A Daunian stele is a type of stone funerary monument constructed by the Daunians, an Iapygian tribe which inhabited Apulia in classical antiquity. Daunian stelae were made from the end of the 8th century BC to the 6th century BC. They consist of a parallelepiped-shaped plate with a protrusion on the upper side and decoration on all four sides. Sizes vary between 40 and 130 cm in height, and consequently, between 20 and 80 cm in width while the thickness is between 3 and 12 cm.

==Description==
Daunian stelea were made from limestone in the southern part of Gargano where 2000 copies were found. Originally they were placed vertically on top of the mound covering the tomb, with a base devoid decoration that was stuck in the ground. Their decorations were executed with more or less deep incisions, a schematic representation of the deceased in their full dress funeral (decoration primary) accompanied by ornaments and abstract figurative scenes that form filler (secondary decoration).

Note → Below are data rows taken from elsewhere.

Lemma placement_store_PodRequirements (gctx : GangSchedulingContext)
    (ok : bool) (err : option error) (s : Store) (ref : jctx_ref) :
  PodRequirements (placement_store gctx ok err s ref)
  = PodRequirements (s ref).
Proof.
  unfold placement_store. destruct err as [e|]; [reflexivity |].
  destruct ok;
    apply (for_each_jctx_inv
             (fun jctx => PodRequirements jctx = PodRequirements (s ref)));
    try reflexivity; intros jctx <-.
  - destruct (ShouldFail jctx); [| reflexivity].
    unfold clearNodeBindings.
    destruct (PodSchedulingContext jctx); reflexivity.
  - unfold clearNodeBindings.
    destruct (PodSchedulingContext jctx); reflexivity.
Qed.

Lemma placement_store_notin (gctx : GangSchedulingContext)
    (ok : bool) (err : option error) (s : Store) (ref : jctx_ref) :
  ref ∉ JobSchedulingContexts gctx ->
  placement_store gctx ok err s ref = s ref.
Proof.
  intros Hin. unfold placement_store. destruct err as [e|]; [reflexivity |].
  destruct ok; apply for_each_jctx_notin, Hin.
Qed.

(** A placement that succeeded under a selector leaves the selector on
    every job scheduling context of the gang. *)
Lemma placed_with_selects (gctx : GangSchedulingContext) (value : string)
    (d d' : D) (s' : Store) :
  PlacementKeepsRequirements E ->
  placed_with E gctx value d d' s' ->
  selects gctx (NodeUniformityLabel gctx) value s'.
Proof.
  intros Hkeep (s0 & s & Hsel & Hplace & ->) ref Hin.
  rewrite placement_store_PodRequirements.
  rewrite (Hkeep _ _ _ _ _ _ Hplace ref). apply Hsel, Hin.
Qed.

(** ** The uniformity search, attempt by attempt *)

Lemma trySchedule_iteration_trace (gctx : GangSchedulingContext)
    (total i : nat) (bestValue : string) (minMean : float64)
    (value : string) (w w' : World D) (out : Result + string * float64) :
  trySchedule_iteration E gctx total i bestValue minMean value w = (out, w') ->
  (value = "" /\ out = inr (bestValue, minMean) /\ w' = w)
  \/ (value <> ""
      /\ exists ok err v s,
           ScheduleManyWithTxn E (content (nodeDb w))
             (JobSchedulingContexts gctx)
             (for_each_jctx (add_selector (NodeUniformityLabel gctx) value)
                (JobSchedulingContexts gctx) (jctxs w)) = ((ok, err), (v, s))
           /\ ((w' = after_txn w (placement_store gctx ok err s) v TxnAborted
                       (content (nodeDb w))
                /\ match out with
                   | inl r => res_err r <> None
                   | inr (b, _) => b = bestValue \/ b = value
                   end)
               \/ (w' = after_txn w (placement_store gctx ok err s) v
                          TxnCommitted v
                   /\ ok = true /\ err = None
                   /\ out = inl (true, "", None)))).
Proof.
  rewrite trySchedule_iteration_spec.
  destruct (String.eqb_spec value "") as [-> | Hne];
    [intros [= <- <-]; left; auto |].
  destruct (attempt_spec E gctx value w) as (ok & err & v & s & Hplace & Hatt).
  rewrite Hatt. cbn [res_ok res_err fst snd].
  rewrite Txn_Abort_after_txn, Txn_Commit_after_txn. cbn [snd jctxs after_txn].
  intros H. right. split; [exact Hne |].
  exists ok, err, v, s. split; [exact Hplace |].
  destruct err as [e|]; cbn [is_nil negb] in H.
  { injection H as <- <-. left. split; [reflexivity | discriminate]. }
  destruct ok.
  2:{ injection H as <- <-. left. auto. }
  destruct (meanScheduledAtPriorityFromGctx gctx _) as [mean okm].
  destruct okm; cbn [negb] in H.
  2:{ injection H as <- <-. left. auto. }
  destruct (float64_eqb mean _).
  { injection H as <- <-. right. auto. }
  destruct (String.eqb bestValue "" || float64_leb mean minMean).
  2:{ injection H as <- <-. left. auto. }
  destruct (i =? total)%nat; injection H as <- <-; [right | left]; auto.
Qed.

(** What the loop of the search leaves: the scheduling context as it was;
    every transaction it opened closed; and either an error, or a success
    whose last transaction is committed with a placement made under one of
    the values, or no result yet and a best value that is the one it
    started with or one of the values. *)
Lemma trySchedule_loop_trace (gctx : GangSchedulingContext) (total : nat)
    (values : list string) :
  forall (i : nat) (bestValue : string) (minMean : float64)
         (w w' : World D) (out : Result + string * float64),
    trySchedule_loop E gctx total values i bestValue minMean w = (out, w') ->
    sctx w' = sctx w
    /\ (PlacementLocal E ->
        forall ref, ref ∉ JobSchedulingContexts gctx ->
                    jctxs w' ref = jctxs w ref)
    /\ match out with
       | inl r =>
           (res_err r <> None
            /\ all_aborted_since (nodeDb w) (nodeDb w'))
           \/ (r = (true, "", None)
               /\ committed_last_since (nodeDb w) (nodeDb w')
               /\ exists value,
                    value ∈ values /\ value <> ""
                    /\ placed_with E gctx value (content (nodeDb w))
                         (content (nodeDb w')) (jctxs w'))
       | inr (b, _) =>
           all_aborted_since (nodeDb w) (nodeDb w')
           /\ (b = bestValue \/ (b ∈ values /\ b <> ""))
       end.
Proof.
  induction values as [|value rest IH];
    intros i bestValue minMean w w' out Hloop.
  - injection Hloop as <- <-. split; [reflexivity |].
    split; [reflexivity |]. split; [apply all_aborted_since_refl | auto].
  - cbn [trySchedule_loop] in Hloop.
    apply bind_inv in Hloop as (out1 & w1 & Hiter & Hloop).
    apply trySchedule_iteration_trace in Hiter
      as [(-> & -> & ->) | (Hne & ok & err & v & s & Hplace & Hiter)].
    { apply IH in Hloop as (Hsc & Hloc & Hout).
      split; [exact Hsc |]. split; [exact Hloc |].
      destruct out as [r | [b m]].
      - destruct Hout as [Hout | (Hr & Hc & value & Hin & Hv & Hpl)];
          [left; exact Hout | right].
        split; [exact Hr |]. split; [exact Hc |].
        exists value. split; [right; exact Hin | auto].
      - destruct Hout as [Hab [Hb | [Hb Hb']]]; split; auto.
        right. split; [right; exact Hb | exact Hb']. }
    assert (Hlocal : forall st c,
               PlacementLocal E ->
               forall ref, ref ∉ JobSchedulingContexts gctx ->
                 jctxs (after_txn w (placement_store gctx ok err s) v st c) ref
                 = jctxs w ref).
    { intros st c HL ref Hin. cbn [after_txn jctxs].
      rewrite placement_store_notin by exact Hin.
      rewrite (HL _ _ _ _ _ _ Hplace ref Hin).
      apply for_each_jctx_notin, Hin. }
    destruct Hiter as [[-> Hout] | (-> & -> & -> & ->)].
    + pose proof (all_aborted_since_after_txn w
                    (placement_store gctx ok err s) v) as Hab1.
      destruct out1 as [r | [b m]].
      * injection Hloop as <- <-. split; [reflexivity |].
        split; [apply Hlocal |]. left. auto.
      * apply IH in Hloop as (Hsc & Hloc & Hout').
        split; [rewrite Hsc; reflexivity |].
        split.
        { intros HL ref Hin. rewrite (Hloc HL ref Hin).
          apply Hlocal; assumption. }
        destruct out as [r | [b' m']].
        -- destruct Hout' as [[Herr Hab] | (Hr & Hc & value' & Hin & Hv & Hpl)].
           ++ left. split; [exact Herr |].
              eapply all_aborted_since_trans; eassumption.
           ++ right. split; [exact Hr |].
              split; [eapply all_aborted_then_committed; eassumption |].
              exists value'. split; [right; exact Hin |].
              split; [exact Hv | exact Hpl].
        -- destruct Hout' as [Hab Hb].
           split; [eapply all_aborted_since_trans; eassumption |].
           destruct Hb as [-> | [Hb Hb']].
           ++ destruct Hout as [-> | ->]; [left; reflexivity |].
              right. split; [left | exact Hne].
           ++ right. split; [right; exact Hb | exact Hb'].
    + injection Hloop as <- <-. split; [reflexivity |].
      split; [apply Hlocal |]. right. split; [reflexivity |].
      split; [apply committed_last_since_after_txn |].
      exists value. split; [left |]. split; [exact Hne |].
      eexists _, s. split; [apply add_selector_selects |].
      split; [exact Hplace | reflexivity].
Qed.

The stars are divided into two categories depending on the presence of weapons in the depiction of the deceased, or ornaments. The first category would cover warriors, belonging to approximately 14% of the stelae found, while the second group, which includes all others, also includes the many stars which refer to female characters, approximately 6% of total stele found, which have a characteristic style with long braid on the back, also in depictions on pottery.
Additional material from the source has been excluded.